Dataset extract below:

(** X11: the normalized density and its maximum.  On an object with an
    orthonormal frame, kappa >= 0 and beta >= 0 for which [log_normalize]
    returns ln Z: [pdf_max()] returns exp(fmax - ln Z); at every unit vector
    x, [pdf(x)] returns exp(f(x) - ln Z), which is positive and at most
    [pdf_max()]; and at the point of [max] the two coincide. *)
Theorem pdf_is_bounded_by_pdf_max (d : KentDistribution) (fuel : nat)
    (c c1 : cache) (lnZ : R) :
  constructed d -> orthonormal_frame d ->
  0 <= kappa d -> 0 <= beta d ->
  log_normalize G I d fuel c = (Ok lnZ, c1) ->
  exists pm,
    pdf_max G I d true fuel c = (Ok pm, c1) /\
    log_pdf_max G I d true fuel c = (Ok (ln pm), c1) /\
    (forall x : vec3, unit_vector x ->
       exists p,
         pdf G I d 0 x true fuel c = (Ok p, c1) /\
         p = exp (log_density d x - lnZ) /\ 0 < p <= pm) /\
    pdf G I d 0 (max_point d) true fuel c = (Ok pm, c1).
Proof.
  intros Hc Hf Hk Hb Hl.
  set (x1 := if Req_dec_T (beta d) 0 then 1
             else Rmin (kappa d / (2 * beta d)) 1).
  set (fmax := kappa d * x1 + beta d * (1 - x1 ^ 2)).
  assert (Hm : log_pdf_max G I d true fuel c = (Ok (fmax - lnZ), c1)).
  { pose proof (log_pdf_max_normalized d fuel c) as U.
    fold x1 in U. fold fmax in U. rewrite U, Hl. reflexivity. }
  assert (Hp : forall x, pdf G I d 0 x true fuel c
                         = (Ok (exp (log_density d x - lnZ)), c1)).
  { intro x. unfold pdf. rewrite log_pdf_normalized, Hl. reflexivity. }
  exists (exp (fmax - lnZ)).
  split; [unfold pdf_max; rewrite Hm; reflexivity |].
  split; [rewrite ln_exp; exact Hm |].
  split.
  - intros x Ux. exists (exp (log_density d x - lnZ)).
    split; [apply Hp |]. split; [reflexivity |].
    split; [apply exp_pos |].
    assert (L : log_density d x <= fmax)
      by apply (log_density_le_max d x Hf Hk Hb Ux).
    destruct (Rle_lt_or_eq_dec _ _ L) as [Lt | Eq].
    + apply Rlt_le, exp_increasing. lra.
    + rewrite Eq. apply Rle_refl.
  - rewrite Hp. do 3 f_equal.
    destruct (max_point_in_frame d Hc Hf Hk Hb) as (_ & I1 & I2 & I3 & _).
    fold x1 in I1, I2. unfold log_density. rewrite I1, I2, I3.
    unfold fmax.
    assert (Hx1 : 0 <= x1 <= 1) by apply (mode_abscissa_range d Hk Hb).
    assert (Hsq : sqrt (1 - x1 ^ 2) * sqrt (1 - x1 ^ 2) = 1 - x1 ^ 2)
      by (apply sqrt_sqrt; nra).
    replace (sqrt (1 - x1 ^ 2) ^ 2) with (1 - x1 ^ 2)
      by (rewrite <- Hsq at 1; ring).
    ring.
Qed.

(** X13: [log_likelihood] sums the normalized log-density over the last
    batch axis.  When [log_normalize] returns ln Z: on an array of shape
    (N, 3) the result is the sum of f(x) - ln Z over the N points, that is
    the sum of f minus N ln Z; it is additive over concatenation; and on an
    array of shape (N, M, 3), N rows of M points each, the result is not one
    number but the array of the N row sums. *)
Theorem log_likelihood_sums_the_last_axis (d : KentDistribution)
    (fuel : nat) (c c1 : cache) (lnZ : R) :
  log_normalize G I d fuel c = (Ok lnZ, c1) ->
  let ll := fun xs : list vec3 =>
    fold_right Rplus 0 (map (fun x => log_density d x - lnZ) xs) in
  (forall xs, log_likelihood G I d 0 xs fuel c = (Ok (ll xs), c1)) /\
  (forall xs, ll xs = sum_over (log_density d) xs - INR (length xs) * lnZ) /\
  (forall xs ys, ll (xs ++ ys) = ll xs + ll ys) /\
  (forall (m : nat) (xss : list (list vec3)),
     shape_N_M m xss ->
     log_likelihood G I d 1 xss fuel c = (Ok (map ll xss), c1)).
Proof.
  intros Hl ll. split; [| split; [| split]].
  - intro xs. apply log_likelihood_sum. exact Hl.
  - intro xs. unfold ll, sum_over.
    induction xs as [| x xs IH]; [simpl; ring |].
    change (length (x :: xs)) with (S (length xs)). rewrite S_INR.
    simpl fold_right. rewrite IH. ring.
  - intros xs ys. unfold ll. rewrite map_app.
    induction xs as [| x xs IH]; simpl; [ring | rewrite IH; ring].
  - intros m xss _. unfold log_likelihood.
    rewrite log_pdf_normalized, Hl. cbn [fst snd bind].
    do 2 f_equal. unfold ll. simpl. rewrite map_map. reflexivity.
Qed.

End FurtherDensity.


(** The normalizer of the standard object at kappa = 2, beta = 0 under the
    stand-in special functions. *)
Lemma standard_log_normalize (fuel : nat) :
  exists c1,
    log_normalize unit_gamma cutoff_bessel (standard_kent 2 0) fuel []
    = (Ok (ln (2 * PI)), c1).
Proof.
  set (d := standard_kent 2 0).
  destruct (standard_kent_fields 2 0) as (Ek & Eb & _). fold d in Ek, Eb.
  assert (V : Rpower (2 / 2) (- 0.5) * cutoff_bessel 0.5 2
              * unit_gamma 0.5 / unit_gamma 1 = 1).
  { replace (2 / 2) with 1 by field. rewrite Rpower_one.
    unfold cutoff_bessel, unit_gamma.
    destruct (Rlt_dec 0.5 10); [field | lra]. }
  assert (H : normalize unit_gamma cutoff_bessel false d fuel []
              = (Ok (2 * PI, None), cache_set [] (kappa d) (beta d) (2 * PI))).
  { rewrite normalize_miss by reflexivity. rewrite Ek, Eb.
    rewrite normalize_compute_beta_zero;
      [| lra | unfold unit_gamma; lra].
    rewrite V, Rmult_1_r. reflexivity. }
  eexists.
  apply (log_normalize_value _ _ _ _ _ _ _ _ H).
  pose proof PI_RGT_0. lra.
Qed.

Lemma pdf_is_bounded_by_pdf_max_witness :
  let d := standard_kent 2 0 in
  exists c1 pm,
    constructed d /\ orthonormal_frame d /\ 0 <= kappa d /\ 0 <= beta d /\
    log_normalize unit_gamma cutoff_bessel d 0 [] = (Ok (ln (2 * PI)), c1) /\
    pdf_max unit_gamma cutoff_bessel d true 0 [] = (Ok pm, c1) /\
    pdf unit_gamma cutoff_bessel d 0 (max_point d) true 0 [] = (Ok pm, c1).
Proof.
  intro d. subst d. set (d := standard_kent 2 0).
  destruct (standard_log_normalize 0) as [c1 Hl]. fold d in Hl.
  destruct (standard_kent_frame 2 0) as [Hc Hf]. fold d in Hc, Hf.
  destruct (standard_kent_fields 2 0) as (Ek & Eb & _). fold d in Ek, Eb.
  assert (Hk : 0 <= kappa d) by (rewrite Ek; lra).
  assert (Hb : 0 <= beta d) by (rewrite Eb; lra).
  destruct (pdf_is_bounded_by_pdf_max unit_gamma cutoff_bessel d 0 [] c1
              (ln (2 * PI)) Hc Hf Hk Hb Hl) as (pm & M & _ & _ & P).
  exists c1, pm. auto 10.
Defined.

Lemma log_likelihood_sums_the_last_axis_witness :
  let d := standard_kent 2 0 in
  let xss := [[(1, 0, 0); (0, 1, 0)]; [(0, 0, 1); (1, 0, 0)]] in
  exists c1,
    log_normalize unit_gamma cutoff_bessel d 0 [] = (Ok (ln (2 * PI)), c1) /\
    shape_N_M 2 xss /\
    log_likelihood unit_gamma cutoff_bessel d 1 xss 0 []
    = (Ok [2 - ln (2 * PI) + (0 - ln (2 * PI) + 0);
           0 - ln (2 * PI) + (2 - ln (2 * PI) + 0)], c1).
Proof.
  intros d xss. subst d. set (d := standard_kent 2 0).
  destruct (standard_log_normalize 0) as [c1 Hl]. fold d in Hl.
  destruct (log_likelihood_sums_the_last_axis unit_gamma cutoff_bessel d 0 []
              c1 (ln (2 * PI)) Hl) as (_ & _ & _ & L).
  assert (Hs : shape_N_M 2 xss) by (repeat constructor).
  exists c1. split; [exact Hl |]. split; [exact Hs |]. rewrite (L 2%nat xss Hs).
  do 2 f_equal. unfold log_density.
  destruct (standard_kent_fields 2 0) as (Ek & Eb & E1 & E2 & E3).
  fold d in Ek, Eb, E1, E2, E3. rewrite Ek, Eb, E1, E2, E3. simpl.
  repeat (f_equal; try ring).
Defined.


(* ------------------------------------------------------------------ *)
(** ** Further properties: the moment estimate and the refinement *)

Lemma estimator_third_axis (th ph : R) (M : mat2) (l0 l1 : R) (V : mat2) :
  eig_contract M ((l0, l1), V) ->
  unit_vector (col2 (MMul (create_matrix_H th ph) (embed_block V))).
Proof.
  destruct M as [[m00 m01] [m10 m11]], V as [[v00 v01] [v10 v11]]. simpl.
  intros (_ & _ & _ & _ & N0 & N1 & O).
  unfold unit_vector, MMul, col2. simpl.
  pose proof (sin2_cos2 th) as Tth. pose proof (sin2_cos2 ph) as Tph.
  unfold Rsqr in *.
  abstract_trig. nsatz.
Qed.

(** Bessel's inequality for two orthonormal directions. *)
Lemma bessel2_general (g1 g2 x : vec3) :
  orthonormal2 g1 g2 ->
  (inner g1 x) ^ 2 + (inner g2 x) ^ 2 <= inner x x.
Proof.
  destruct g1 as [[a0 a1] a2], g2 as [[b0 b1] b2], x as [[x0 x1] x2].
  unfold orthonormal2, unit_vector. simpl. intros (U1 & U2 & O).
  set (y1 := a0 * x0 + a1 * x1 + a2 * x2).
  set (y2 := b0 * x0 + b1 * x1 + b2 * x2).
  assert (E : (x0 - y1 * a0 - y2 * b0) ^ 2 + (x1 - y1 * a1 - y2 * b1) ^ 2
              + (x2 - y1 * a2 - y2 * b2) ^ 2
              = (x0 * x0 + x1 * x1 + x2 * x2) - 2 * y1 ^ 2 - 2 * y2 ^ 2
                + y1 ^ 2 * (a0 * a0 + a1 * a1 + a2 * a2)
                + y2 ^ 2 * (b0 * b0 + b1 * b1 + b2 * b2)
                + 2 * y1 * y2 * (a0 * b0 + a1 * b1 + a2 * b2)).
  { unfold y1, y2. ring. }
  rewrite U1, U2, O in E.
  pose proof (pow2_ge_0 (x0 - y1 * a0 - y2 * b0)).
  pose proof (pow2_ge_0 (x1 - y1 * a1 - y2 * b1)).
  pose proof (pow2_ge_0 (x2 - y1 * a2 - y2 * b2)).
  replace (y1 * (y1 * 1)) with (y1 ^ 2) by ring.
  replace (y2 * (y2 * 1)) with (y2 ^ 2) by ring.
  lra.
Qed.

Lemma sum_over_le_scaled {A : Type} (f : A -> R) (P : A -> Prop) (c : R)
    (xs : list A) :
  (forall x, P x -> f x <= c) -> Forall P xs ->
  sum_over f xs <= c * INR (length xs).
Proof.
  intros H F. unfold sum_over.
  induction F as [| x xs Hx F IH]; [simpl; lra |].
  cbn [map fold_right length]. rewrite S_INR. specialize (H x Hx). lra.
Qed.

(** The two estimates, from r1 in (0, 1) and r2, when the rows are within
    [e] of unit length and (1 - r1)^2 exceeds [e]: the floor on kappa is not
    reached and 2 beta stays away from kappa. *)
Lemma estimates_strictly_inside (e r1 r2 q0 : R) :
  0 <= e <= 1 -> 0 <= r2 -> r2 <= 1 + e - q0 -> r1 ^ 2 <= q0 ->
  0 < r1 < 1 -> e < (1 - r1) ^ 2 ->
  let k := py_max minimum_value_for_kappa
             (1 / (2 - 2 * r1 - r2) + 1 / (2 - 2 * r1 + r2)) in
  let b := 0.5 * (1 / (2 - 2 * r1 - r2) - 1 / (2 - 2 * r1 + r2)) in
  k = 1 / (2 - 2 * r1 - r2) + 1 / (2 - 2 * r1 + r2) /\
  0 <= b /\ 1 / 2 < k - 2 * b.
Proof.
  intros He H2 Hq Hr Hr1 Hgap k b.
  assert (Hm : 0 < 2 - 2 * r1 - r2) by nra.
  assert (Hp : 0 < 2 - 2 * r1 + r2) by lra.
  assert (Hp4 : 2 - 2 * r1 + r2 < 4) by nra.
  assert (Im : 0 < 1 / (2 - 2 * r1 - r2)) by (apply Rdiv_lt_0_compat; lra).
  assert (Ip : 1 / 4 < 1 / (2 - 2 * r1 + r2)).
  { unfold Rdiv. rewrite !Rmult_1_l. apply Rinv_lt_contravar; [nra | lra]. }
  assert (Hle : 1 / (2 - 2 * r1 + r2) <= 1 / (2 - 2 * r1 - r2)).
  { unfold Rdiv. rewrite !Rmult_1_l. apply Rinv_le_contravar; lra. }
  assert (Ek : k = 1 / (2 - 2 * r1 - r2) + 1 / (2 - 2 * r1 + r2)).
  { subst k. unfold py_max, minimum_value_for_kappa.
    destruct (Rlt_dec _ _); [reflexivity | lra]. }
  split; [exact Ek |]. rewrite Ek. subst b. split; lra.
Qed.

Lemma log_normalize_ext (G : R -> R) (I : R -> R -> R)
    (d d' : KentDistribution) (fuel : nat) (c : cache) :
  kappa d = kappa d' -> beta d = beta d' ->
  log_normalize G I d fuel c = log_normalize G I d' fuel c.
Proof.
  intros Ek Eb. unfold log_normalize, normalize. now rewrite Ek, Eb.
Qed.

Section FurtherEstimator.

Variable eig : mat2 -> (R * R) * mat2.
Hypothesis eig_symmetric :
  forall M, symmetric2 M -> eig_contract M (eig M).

End of Dataset extract.
Dataset extract below:

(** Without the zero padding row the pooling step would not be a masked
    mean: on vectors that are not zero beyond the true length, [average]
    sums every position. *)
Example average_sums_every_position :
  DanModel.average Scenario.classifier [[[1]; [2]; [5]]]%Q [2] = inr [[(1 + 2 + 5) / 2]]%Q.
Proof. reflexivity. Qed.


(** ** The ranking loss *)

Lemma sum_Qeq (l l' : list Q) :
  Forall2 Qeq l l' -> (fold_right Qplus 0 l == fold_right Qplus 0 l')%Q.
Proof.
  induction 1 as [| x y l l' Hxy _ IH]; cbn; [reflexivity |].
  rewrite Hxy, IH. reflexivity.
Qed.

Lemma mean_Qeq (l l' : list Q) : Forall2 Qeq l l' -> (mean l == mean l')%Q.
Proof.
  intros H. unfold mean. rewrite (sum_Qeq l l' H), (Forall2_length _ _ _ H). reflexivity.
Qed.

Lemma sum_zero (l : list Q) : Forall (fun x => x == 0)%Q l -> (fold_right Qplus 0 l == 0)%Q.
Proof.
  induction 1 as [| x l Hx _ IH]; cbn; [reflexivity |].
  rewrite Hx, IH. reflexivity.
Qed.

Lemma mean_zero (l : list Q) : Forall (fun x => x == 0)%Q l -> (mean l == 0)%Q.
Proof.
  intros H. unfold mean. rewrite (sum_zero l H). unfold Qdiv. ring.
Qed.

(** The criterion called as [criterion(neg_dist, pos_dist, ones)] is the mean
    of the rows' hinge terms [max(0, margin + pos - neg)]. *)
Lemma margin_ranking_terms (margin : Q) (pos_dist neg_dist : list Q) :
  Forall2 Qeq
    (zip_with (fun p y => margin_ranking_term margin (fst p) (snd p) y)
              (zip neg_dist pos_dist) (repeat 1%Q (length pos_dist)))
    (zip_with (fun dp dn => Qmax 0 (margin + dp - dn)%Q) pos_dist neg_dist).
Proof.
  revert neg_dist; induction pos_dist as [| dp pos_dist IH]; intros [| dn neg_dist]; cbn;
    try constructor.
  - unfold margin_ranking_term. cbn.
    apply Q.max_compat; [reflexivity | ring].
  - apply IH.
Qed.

End of Dataset extract.

What you are asked to do:
Retype exactly the lines above, from the one with "(inner g1 x)" through the one with "assert (Hp : 0 < 2 - 2 * r1 + r2) by lra.", inclusive.

Written response:
  (inner g1 x) ^ 2 + (inner g2 x) ^ 2 <= inner x x.
Proof.
  destruct g1 as [[a0 a1] a2], g2 as [[b0 b1] b2], x as [[x0 x1] x2].
  unfold orthonormal2, unit_vector. simpl. intros (U1 & U2 & O).
  set (y1 := a0 * x0 + a1 * x1 + a2 * x2).
  set (y2 := b0 * x0 + b1 * x1 + b2 * x2).
  assert (E : (x0 - y1 * a0 - y2 * b0) ^ 2 + (x1 - y1 * a1 - y2 * b1) ^ 2
              + (x2 - y1 * a2 - y2 * b2) ^ 2
              = (x0 * x0 + x1 * x1 + x2 * x2) - 2 * y1 ^ 2 - 2 * y2 ^ 2
                + y1 ^ 2 * (a0 * a0 + a1 * a1 + a2 * a2)
                + y2 ^ 2 * (b0 * b0 + b1 * b1 + b2 * b2)
                + 2 * y1 * y2 * (a0 * b0 + a1 * b1 + a2 * b2)).
  { unfold y1, y2. ring. }
  rewrite U1, U2, O in E.
  pose proof (pow2_ge_0 (x0 - y1 * a0 - y2 * b0)).
  pose proof (pow2_ge_0 (x1 - y1 * a1 - y2 * b1)).
  pose proof (pow2_ge_0 (x2 - y1 * a2 - y2 * b2)).
  replace (y1 * (y1 * 1)) with (y1 ^ 2) by ring.
  replace (y2 * (y2 * 1)) with (y2 ^ 2) by ring.
  lra.
Qed.

Lemma sum_over_le_scaled {A : Type} (f : A -> R) (P : A -> Prop) (c : R)
    (xs : list A) :
  (forall x, P x -> f x <= c) -> Forall P xs ->
  sum_over f xs <= c * INR (length xs).
Proof.
  intros H F. unfold sum_over.
  induction F as [| x xs Hx F IH]; [simpl; lra |].
  cbn [map fold_right length]. rewrite S_INR. specialize (H x Hx). lra.
Qed.

(** The two estimates, from r1 in (0, 1) and r2, when the rows are within
    [e] of unit length and (1 - r1)^2 exceeds [e]: the floor on kappa is not
    reached and 2 beta stays away from kappa. *)
Lemma estimates_strictly_inside (e r1 r2 q0 : R) :
  0 <= e <= 1 -> 0 <= r2 -> r2 <= 1 + e - q0 -> r1 ^ 2 <= q0 ->
  0 < r1 < 1 -> e < (1 - r1) ^ 2 ->
  let k := py_max minimum_value_for_kappa
             (1 / (2 - 2 * r1 - r2) + 1 / (2 - 2 * r1 + r2)) in
  let b := 0.5 * (1 / (2 - 2 * r1 - r2) - 1 / (2 - 2 * r1 + r2)) in
  k = 1 / (2 - 2 * r1 - r2) + 1 / (2 - 2 * r1 + r2) /\
  0 <= b /\ 1 / 2 < k - 2 * b.
Proof.
  intros He H2 Hq Hr Hr1 Hgap k b.
  assert (Hm : 0 < 2 - 2 * r1 - r2) by nra.
  assert (Hp : 0 < 2 - 2 * r1 + r2) by lra.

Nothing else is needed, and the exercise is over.